21. The method according to claim 20, characterized in that the heat flow between the heating element ( 4 ), temperature sensor ( 3 ) and medium (M) is passed over a portion of the pump housing ( 1.1 ). 22. The method according to claim 20, characterized in that the heat flow between the heating element ( 4 ), temperature sensor ( 3 ) and medium (M) via a in an opening of the pump housing ( 1.1 ) switched supporting body ( 6 ) is passed. 23. The method according to any one of claims 20 to 21, characterized in that the motor drive ( 2 ) is switched off above the predetermined temperature value by opening a bimetal switch which is connected to an electrical circuit ( 5 ) for supplying power to the motor drive ( 2 ). 24. The method according to any one of claims 20 to 23, characterized characterized in that the heat flow by means of an electrical Heating resistor is generated. 25. The method according to any one of claims 20 to 24, characterized by the following features:

• 1. 25.1 when the motor drive ( 2 ) is switched off, the heating element ( 4 ) is also switched off;
• 2. 25.2 after the motor drive ( 2 ) has been switched off, the temperature sensor ( 3 ) continues or detects the temperature applied to it;
• 3. 25.3 at a detected temperature below a second predetermined limit value, the motor drive ( 2 ) and the heating element ( 4 ) are switched on again.

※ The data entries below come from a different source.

(** C1. When the validation of the upload stops with an exception (zip
    check, CRC self-test, manifest missing or undecodable, schema,
    [version], [manifest_version], engine), no path of the tree other than
    the package directory and its metadata document differs from the tree
    before the call, so no entry of the archive has been unpacked; for a
    library of the catalog whose directory and document can be made, the
    call raises that very exception and leaves the directory with the
    metadata document of the descriptor in it.  Conversely a path that
    did change, other than these two, means the validation returned. *)
Theorem install_unpacks_only_after_validation self library_id file fs :
  (forall e,
     validate_vvlib self library_id file = Raise e ->
     (forall p, p <> [library_id] -> p <> [library_id; INFO_FILE] ->
                snd (install_library self library_id file fs) !! p = fs !! p)
     /\ (forall library,
           lookup_library self library_id = Some library ->
           installable_at fs library_id = true ->
           install_library self library_id file fs
           = (Raise e, with_metadata fs library_id library)
           /\ with_metadata fs library_id library !! [library_id]
              = Some Dir
           /\ with_metadata fs library_id library
                !! [library_id; INFO_FILE]
              = Some (File (json_dump (dict library)))))
  /\ (forall p, p <> [library_id] -> p <> [library_id; INFO_FILE] ->
        snd (install_library self library_id file fs) !! p <> fs !! p ->
        exists zf, validate_vvlib self library_id file = Return zf).
Proof.
  split.
  - intros e Hval. split.
    + intros p. now apply install_elsewhere_before_unpacking with e.
    + intros library Hfind Hinst.
      rewrite (install_library_steps _ _ _ _ library), Hval by done.
      split; [done|].
      split; [apply with_metadata_directory|apply with_metadata_document].
  - intros p Hp1 Hp2 Hchanged.
    destruct (validate_vvlib self library_id file) as [zf|e] eqn:Hval;
      [eauto|].
    destruct Hchanged.
    now apply install_elsewhere_before_unpacking with e.
Qed.

(** C3. With any supported manifest version, an archive whose manifest
    carries a parsable [manifest_version] above it (major, then minor,
    then patch, as numbers) is refused with a 422 and nothing is unpacked;
    when the archive and the rest of the manifest pass their checks, the
    422 is the one of the version gate. *)
Theorem install_rejects_newer_manifest_version
    self library_id file fs library m manifest_version v :
  lookup_library self library_id = Some library ->
  installable_at fs library_id = true ->
  embeds_manifest file m ->
  m !! "manifest_version" = Some (JString manifest_version) ->
  Semver.parse manifest_version = Some v ->
  core_above v (supported_vvlib_version self) ->
  (exists detail,
     install_library self library_id file fs
     = (Raise (HTTPException 422 detail),
        with_metadata fs library_id library))
  /\ (sound_archive file -> passes_schema_and_version m ->
      install_library self library_id file fs
      = (Raise (HTTPException 422 (unsupported_detail library_id)),
         with_metadata fs library_id library)).
Proof.
  intros Hfind Hinst (zf & -> & Hload) Hmv Hparse Habove.
  rewrite (install_library_steps _ _ _ _ library) by done.
  assert (version_and_engine_gates self library_id zf m manifest_version
          = Raise (HTTPException 422 (unsupported_detail library_id)))
    as Hgate.
  { unfold version_and_engine_gates.
    now rewrite Hparse, (core_above_gt _ _ Habove). }
  split.
  - destruct (validate_refusal self library_id zf m Hload) as [detail ->].
    + intros mv' _ Hmv'. rewrite Hmv in Hmv'.
      injection Hmv' as <-. eauto.
    + eauto.
  - intros (zf' & [= <-] & Htz) Hschema.
    now rewrite (validate_at_gates _ _ _ m manifest_version), Hgate.
Qed.

(** C4. An archive whose manifest names another engine than the host's
    is refused with a 422 and nothing is unpacked, whatever [version] and
    [manifest_version] are; when the manifest passes the schema and the
    version checks, the 422 is the one of the engine check. *)
Theorem install_rejects_other_engine
    self library_id file fs library m engine :
  lookup_library self library_id = Some library ->
  installable_at fs library_id = true ->
  embeds_manifest file m ->
  m !! "engine_uuid" = Some (JString engine) ->
  engine <> engine_uuid self ->
  (exists detail,
     install_library self library_id file fs
     = (Raise (HTTPException 422 detail),
        with_metadata fs library_id library))
  /\ (forall manifest_version v,
        sound_archive file -> passes_schema_and_version m ->
        m !! "manifest_version" = Some (JString manifest_version) ->
        Semver.parse manifest_version = Some v ->
        Semver.gt v (supported_vvlib_version self) = false ->
        install_library self library_id file fs
        = (Raise (HTTPException 422 (other_engine_detail self library_id)),
           with_metadata fs library_id library)).
Proof.
  intros Hfind Hinst (zf & -> & Hload) Hengine Hne.
  rewrite (install_library_steps _ _ _ _ library) by done.
  assert (ne_str (JString engine) (engine_uuid self) = true) as Hneb.
  { simpl. now destruct (String.eqb_spec engine (engine_uuid self)). }
  split.
  - destruct (validate_refusal self library_id zf m Hload) as [detail ->].
    + intros mv _ _. unfold version_and_engine_gates.
      destruct (Semver.parse mv) as [v|]; [|eauto].
      destruct (Semver.gt v _); [eauto|].
      rewrite Hengine, Hneb. eauto.
    + eauto.
  - intros mv v (zf' & [= <-] & Htz) Hschema Hmv Hparse Hgt.
    rewrite (validate_at_gates _ _ _ m mv) by done.
    unfold version_and_engine_gates.
    now rewrite Hparse, Hgt, Hengine, Hneb.
Qed.

(** C6, as the code has it.  An upload that is not a zip file and an
    archive with a member that fails the CRC self-test are refused with
    the same status 422 and the same reason string, which names the
    library and says that the file is invalid. *)
Theorem archive_checks_share_one_error self library_id file :
  (Zip.is_zipfile file = false ->
   validate_vvlib self library_id file
   = Raise (HTTPException 422 (not_a_zip_detail library_id)))
  /\ (forall zf name,
        file = Zip.Archive zf -> Zip.testzip zf = Some name ->
        validate_vvlib self library_id file
        = Raise (HTTPException 422 (not_a_zip_detail library_id))).
Proof.
  split.
  - apply validate_not_a_zip.
  - intros zf name -> Htz. now apply validate_bad_crc with name.
Qed.
(** * better-docs: route extraction and module grouping

    A shallow embedding of the extraction engine ([GenericExtractor],
    [ExpressExtractor]) and of the module grouper
    ([groupRoutesByController], [extractModuleFromName]) of the
    better-docs repository, with the properties its specification
    states about them.

    Strings.  A JavaScript string is modelled as a [string] whose
    characters are the code units below 256 (the Latin-1 range).  On
    that range [toLowerCase] is closed and is written out below; the
    regular expressions of the source only name ASCII characters, and
    [\s] and [\w] are given with their members in the range. *)

From Stdlib Require Import String Ascii List Arith Bool Lia.
From stdpp Require Import base option list gmap strings.

Local Open Scope nat_scope.

(* stdpp keeps [simpl] from unfolding string concatenation; the proofs
   below compute with it. *)
#[local] Arguments String.append !_ _ / : simpl nomatch.

(** ** Characters and strings as the source uses them *)

Module Js.

Definition code (c : ascii) : nat := nat_of_ascii c.

Definition between (lo hi : nat) (c : ascii) : bool :=
  (lo <=? code c) && (code c <=? hi).

(** [String.prototype.toLowerCase] on one code unit: A-Z, and the
    Latin-1 capitals U+00C0..U+00DE except the multiplication sign. *)
Definition toLowerChar (c : ascii) : ascii :=
  if between 65 90 c || (between 192 222 c && negb (code c =? 215))
  then ascii_of_nat (code c + 32) else c.

(** [String.prototype.toUpperCase] on one code unit.  U+00B5, U+00DF and
    U+00FF have upper-case forms outside the modelled range; the source
    upper-cases only route verbs and decorator names, which are ASCII. *)
Definition toUpperChar (c : ascii) : ascii :=
  if between 97 122 c || (between 224 254 c && negb (code c =? 247))
  then ascii_of_nat (code c - 32) else c.

Fixpoint map_string (f : ascii -> ascii) (s : string) : string :=
  match s with
  | EmptyString => EmptyString
  | String c s' => String (f c) (map_string f s')
  end.

Definition toLowerCase : string -> string := map_string toLowerChar.
Definition toUpperCase : string -> string := map_string toUpperChar.

(** A string is truthy when it is not empty. *)
Definition truthy (s : string) : bool := negb (String.eqb s EmptyString).

(** [a || b] on strings. *)
Definition or_else (a b : string) : string := if truthy a then a else b.

Fixpoint startsWith (s p : string) {struct p} : bool :=
  match p, s with
  | EmptyString, _ => true
  | String a p', String b s' => (a =? b)%char && startsWith s' p'
  | String _ _, EmptyString => false
  end.
(** * PGN game records: reading and writing (projects/lib/src/pgngame.cpp)

    A shallow embedding of [PgnGame]: the item scanner [PgnGame::readItem],
    the parsing constructor [PgnGame::PgnGame(QTextStream&, int)] and the
    writer [PgnGame::write], followed by the properties of the game record
    they maintain.

    The Qt classes the file uses are modelled by what the code relies on:
    a [QChar] is a Latin-1 character, a [QString] a list of them, a
    [QTextStream] a buffer with a read position and a status.  The chess
    board ([Chess::Board]) is an interface; the code is generic in it. *)

From Stdlib Require Import List Ascii ZArith Lia Bool Arith.
From Stdlib Require String Decimal DecimalPos.
Import ListNotations String.StringSyntax.

Local Open Scope char_scope.
Local Open Scope nat_scope.
Local Open Scope list_scope.

(** ** Characters and strings *)

Definition QChar := ascii.
Definition QString := list QChar.

Bind Scope string_scope with String.string.

(** A string literal as a [QString]. *)
Definition qs (s : String.string) : QString := String.list_ascii_of_string s.

Definition LF : QChar := ascii_of_nat 10.
Definition CR : QChar := ascii_of_nat 13.
Definition QUOTE : QChar := ascii_of_nat 34.

Module QCh.

(** The default-constructed [QChar], used by the scanner as "no bracket". *)
Definition null : QChar := Ascii.zero.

26. The method according to any one of claims 20 to 24, characterized in that after switching off the motor drive ( 2 ), a heat flow is still generated by means of the heating element ( 4 ) in order to prevent an automatic restart. 27. The method according to any one of claims 20 to 25, characterized in that the values detected by the temperature sensor ( 3 ) are transmitted to control electronics ( 5.1 ) which regulate the switching on and off of the heating element ( 4 ) and the motor drive ( 2 ) or controls. 28. The method according to any one of claims 26 to 27, characterized in that the motor drive ( 2 ) can only be switched on again by manual actuation and in particular by actuating a reset switch or a relay. 29. The method according to any one of claims 27 to 28, characterized in that after switching off the motor drive ( 2 ) a restart attempt of the motor drive ( 2 ) is carried out regularly after a predetermined period of time by means of the control electronics ( 5.1 ). 30. The method according to claim 29, characterized in that the The number of restart attempts is limited. 31. The method according to any one of claims 20 to 30, characterized characterized in that the pressure in or by means of a pressure sensor behind the pump unit is measured, and the pump unit below a predetermined lower pressure value and above a predetermined pressure value is switched off. 32. The method according to any one of claims 20 to 31, characterized characterized in that the pump unit according to one of the Claims 1 to 19 is executed.